# Task to complete
Send back exactly the lines from the opening line of the records below through the one with "fst (run m env).".

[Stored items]
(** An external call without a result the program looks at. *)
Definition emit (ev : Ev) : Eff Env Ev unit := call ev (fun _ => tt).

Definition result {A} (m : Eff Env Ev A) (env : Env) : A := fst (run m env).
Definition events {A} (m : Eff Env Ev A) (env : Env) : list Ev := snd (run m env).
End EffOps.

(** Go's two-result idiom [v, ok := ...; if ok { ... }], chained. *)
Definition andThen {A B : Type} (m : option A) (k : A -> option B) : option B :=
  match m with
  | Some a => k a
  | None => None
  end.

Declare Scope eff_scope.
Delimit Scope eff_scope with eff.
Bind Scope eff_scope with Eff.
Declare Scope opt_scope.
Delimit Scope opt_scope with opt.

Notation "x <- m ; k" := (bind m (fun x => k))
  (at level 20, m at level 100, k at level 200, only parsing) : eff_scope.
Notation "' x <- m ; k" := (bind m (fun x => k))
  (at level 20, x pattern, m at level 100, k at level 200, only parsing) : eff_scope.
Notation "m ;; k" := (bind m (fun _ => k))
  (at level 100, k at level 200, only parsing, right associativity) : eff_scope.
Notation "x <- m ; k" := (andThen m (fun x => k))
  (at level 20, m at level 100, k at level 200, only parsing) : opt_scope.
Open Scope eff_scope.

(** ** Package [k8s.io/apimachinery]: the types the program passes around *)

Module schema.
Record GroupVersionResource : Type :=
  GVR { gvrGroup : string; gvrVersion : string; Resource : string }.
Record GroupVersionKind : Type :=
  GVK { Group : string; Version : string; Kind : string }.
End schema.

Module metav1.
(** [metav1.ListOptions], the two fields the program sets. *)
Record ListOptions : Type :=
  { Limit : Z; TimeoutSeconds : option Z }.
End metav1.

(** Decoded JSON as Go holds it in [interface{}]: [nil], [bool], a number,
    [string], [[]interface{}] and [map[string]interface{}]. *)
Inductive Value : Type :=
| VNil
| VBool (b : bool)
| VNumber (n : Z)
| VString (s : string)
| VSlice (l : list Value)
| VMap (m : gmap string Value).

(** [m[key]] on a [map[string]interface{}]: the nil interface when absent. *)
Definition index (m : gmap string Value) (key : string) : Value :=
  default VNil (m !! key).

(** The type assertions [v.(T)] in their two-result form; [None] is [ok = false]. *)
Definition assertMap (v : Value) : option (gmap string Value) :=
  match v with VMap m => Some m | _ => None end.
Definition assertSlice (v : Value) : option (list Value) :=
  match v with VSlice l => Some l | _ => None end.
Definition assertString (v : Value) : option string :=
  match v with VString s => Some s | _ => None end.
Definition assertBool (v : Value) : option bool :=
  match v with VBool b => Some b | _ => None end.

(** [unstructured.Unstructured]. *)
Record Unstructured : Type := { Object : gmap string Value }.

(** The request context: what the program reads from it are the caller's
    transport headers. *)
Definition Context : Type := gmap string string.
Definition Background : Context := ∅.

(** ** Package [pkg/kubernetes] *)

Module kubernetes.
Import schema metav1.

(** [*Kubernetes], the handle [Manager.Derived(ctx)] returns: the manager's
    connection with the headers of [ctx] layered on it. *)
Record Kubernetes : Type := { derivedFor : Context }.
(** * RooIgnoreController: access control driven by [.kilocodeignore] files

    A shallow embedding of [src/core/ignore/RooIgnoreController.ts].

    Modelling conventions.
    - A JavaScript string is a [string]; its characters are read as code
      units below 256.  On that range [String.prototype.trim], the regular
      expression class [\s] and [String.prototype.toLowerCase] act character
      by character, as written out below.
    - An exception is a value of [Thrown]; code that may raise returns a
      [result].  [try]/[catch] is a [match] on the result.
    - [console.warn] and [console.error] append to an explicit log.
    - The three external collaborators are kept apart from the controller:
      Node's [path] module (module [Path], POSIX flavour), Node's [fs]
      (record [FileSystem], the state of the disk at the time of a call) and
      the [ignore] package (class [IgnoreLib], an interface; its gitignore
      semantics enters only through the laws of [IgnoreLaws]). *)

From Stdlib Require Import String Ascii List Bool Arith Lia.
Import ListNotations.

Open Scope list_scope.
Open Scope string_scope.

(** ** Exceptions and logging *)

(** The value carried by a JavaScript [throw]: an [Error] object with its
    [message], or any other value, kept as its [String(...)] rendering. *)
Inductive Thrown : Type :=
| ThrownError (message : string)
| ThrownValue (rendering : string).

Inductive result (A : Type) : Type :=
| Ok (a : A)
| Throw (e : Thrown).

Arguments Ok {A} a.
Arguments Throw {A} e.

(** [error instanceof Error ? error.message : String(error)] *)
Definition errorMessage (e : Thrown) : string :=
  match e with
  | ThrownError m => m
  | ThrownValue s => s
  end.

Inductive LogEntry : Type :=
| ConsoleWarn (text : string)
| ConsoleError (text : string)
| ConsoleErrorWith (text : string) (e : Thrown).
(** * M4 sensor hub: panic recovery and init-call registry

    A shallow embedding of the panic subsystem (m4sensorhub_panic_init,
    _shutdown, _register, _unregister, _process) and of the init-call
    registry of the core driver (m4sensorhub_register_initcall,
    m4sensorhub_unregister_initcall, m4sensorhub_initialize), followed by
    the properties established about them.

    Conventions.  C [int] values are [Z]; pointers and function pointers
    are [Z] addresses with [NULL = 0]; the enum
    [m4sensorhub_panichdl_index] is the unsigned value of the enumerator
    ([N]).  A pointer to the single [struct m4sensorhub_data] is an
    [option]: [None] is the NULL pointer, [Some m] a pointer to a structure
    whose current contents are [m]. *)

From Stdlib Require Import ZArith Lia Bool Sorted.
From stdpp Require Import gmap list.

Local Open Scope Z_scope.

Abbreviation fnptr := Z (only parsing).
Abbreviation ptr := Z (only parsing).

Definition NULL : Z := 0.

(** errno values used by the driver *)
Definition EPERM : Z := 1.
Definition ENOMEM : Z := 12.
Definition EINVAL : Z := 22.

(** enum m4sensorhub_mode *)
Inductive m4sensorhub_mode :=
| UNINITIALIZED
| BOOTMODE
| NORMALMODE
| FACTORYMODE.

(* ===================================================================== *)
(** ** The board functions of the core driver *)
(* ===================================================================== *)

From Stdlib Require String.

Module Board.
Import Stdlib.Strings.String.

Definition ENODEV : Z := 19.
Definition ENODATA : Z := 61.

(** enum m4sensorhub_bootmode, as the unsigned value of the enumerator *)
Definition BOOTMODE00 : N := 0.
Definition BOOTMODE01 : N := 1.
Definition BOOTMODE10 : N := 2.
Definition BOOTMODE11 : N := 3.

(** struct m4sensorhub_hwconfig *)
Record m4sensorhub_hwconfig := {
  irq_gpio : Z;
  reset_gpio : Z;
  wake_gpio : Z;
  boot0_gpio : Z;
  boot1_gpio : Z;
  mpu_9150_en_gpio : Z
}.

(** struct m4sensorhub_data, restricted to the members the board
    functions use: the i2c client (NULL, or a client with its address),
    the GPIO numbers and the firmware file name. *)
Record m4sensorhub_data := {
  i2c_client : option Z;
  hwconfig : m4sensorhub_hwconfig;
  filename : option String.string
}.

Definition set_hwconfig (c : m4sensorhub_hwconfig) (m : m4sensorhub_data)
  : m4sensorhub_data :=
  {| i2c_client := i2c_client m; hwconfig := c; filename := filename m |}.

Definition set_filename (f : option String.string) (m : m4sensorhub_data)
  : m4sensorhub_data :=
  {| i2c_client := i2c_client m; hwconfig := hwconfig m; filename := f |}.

# Response
(** An external call without a result the program looks at. *)
Definition emit (ev : Ev) : Eff Env Ev unit := call ev (fun _ => tt).

Definition result {A} (m : Eff Env Ev A) (env : Env) : A := fst (run m env).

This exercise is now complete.